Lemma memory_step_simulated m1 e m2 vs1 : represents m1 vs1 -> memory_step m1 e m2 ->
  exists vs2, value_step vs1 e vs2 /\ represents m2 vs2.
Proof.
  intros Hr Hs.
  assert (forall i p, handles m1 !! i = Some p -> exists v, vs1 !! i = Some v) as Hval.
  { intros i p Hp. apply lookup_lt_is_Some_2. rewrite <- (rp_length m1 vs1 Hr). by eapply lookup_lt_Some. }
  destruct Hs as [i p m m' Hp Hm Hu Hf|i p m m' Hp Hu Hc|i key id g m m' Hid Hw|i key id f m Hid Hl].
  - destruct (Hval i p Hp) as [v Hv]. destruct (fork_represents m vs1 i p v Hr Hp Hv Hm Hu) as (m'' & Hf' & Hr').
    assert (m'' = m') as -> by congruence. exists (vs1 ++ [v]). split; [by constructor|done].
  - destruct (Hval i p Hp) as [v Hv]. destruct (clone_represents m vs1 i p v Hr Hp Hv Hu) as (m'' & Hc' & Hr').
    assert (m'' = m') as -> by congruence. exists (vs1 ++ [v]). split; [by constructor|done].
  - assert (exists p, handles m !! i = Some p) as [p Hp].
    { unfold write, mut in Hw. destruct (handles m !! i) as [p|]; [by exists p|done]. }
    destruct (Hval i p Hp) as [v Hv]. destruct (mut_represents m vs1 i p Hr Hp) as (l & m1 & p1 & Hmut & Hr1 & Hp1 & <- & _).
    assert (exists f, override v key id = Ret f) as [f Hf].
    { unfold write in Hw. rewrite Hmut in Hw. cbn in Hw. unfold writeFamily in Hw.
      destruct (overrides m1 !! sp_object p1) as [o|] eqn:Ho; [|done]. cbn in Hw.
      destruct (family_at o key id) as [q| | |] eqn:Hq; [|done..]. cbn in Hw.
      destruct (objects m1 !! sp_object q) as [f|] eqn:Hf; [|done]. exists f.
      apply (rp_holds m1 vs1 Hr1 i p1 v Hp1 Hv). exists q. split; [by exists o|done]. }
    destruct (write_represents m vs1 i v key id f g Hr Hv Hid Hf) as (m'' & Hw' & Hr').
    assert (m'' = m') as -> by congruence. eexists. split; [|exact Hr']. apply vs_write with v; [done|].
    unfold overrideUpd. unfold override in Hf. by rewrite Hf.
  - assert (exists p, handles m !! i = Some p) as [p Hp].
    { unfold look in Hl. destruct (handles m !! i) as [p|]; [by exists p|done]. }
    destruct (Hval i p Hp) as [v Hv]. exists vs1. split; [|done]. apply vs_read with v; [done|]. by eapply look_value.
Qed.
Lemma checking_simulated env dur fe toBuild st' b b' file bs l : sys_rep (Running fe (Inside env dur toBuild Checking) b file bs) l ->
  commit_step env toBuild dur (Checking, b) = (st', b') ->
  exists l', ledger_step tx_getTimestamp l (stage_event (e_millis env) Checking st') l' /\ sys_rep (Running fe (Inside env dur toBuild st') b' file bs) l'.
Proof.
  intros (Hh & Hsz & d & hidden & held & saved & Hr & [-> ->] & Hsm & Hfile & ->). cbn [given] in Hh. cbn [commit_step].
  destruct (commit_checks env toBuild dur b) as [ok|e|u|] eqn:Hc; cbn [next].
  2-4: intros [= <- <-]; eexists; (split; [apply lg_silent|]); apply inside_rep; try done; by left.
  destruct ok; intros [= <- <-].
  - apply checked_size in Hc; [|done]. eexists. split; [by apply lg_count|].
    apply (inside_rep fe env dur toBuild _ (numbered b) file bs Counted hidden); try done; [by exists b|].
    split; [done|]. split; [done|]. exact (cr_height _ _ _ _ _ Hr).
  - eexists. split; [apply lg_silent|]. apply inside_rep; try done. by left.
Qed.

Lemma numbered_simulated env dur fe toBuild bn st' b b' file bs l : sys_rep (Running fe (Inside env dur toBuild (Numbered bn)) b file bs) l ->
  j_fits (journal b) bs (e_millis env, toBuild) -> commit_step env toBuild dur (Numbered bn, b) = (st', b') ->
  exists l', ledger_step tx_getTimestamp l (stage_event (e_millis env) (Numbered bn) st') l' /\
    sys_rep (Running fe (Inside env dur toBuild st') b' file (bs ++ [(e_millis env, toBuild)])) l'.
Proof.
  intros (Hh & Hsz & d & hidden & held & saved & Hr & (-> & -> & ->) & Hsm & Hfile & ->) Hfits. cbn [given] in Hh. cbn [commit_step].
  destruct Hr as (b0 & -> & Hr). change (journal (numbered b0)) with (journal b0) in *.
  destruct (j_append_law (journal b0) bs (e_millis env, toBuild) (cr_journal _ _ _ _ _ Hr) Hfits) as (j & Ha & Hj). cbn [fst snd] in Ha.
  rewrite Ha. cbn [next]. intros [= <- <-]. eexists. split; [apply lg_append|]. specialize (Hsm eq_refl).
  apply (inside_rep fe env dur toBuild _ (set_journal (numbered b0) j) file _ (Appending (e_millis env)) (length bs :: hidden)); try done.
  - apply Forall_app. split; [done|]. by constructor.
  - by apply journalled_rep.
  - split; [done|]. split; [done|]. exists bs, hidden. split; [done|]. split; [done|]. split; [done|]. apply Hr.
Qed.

* * *

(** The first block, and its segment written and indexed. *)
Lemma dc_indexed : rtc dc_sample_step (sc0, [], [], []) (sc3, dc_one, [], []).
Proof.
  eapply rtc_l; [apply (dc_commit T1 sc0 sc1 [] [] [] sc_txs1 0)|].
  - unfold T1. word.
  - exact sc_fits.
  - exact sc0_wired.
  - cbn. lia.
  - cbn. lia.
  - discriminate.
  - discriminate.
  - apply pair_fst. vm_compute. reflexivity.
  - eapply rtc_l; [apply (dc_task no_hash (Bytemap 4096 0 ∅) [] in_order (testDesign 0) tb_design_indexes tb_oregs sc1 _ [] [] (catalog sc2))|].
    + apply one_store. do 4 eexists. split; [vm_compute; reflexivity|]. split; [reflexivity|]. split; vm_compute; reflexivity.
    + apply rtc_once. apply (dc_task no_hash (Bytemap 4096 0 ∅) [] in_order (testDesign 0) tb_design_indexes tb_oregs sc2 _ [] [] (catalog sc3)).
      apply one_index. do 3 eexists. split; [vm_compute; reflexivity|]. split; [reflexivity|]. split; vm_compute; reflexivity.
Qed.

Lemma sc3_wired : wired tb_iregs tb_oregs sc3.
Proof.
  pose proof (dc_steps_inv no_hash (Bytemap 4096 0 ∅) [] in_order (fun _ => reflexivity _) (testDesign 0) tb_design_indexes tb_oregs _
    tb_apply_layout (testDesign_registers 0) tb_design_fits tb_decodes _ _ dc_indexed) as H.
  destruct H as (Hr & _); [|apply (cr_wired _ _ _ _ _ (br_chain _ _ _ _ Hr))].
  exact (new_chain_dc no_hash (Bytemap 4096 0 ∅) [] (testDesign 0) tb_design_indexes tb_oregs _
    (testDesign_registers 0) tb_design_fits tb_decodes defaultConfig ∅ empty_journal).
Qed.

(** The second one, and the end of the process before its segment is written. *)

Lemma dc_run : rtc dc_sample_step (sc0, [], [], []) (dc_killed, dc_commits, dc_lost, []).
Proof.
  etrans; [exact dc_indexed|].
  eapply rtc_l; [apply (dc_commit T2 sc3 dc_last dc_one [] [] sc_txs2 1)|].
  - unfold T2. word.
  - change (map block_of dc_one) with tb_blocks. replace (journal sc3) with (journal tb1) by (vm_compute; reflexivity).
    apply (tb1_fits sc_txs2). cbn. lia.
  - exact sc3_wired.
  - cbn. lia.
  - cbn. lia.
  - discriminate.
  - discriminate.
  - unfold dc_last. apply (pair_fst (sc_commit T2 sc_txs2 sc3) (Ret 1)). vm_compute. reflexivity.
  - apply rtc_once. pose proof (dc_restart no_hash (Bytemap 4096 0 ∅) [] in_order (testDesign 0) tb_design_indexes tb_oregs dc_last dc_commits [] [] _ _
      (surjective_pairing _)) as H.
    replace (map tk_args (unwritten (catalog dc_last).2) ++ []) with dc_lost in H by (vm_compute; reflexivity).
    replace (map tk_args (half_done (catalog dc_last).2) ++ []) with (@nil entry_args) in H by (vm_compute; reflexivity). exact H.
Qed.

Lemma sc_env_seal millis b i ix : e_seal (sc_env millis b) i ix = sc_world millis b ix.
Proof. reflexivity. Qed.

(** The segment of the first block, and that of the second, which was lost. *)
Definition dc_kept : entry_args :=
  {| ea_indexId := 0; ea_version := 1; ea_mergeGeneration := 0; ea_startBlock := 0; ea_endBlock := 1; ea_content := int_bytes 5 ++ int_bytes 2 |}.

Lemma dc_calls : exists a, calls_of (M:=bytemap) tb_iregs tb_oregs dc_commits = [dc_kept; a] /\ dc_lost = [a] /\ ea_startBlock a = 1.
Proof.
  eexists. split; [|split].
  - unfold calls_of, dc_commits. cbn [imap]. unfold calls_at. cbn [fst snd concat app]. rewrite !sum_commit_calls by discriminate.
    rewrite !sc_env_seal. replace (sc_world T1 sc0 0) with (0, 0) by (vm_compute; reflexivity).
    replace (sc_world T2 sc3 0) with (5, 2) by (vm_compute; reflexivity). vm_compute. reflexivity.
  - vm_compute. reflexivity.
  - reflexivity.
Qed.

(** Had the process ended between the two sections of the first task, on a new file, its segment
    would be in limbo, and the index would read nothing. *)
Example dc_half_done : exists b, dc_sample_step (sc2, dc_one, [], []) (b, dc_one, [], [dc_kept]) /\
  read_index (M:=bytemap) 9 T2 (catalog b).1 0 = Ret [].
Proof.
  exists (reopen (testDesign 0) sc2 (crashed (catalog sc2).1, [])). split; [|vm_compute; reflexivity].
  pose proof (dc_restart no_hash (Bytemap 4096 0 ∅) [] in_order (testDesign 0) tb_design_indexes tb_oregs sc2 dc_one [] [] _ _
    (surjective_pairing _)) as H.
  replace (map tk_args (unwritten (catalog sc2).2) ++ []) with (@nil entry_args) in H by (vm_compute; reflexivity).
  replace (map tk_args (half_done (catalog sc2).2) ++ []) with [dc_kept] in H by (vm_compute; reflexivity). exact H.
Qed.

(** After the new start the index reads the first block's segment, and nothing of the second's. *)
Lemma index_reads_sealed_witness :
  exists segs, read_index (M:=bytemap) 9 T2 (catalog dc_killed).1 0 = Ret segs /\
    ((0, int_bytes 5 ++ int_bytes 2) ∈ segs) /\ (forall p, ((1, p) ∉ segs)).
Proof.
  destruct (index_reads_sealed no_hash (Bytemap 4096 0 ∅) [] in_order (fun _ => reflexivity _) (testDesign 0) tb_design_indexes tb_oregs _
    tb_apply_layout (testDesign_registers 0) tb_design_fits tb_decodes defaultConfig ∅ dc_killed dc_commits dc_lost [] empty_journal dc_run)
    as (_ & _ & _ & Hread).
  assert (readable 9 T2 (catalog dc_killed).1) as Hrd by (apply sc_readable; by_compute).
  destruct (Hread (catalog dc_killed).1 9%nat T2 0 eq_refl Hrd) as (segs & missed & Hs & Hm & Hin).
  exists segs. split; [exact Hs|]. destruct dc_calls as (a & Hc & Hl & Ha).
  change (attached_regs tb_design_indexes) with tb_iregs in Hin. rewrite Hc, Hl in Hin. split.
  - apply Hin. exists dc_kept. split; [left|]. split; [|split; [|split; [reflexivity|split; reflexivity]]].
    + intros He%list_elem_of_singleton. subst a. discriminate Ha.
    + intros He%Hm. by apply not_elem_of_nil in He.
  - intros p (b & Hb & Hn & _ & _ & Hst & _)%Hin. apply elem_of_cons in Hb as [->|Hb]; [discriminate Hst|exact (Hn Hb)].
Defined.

WHAT THE EXERCISE ASKS: Search the listing above for "change" and copy every line that has it.

YOUR RESPONSE:
  destruct Hr as (b0 & -> & Hr). change (journal (numbered b0)) with (journal b0) in *.
  - change (map block_of dc_one) with tb_blocks. replace (journal sc3) with (journal tb1) by (vm_compute; reflexivity).
  change (attached_regs tb_design_indexes) with tb_iregs in Hin. rewrite Hc, Hl in Hin. split.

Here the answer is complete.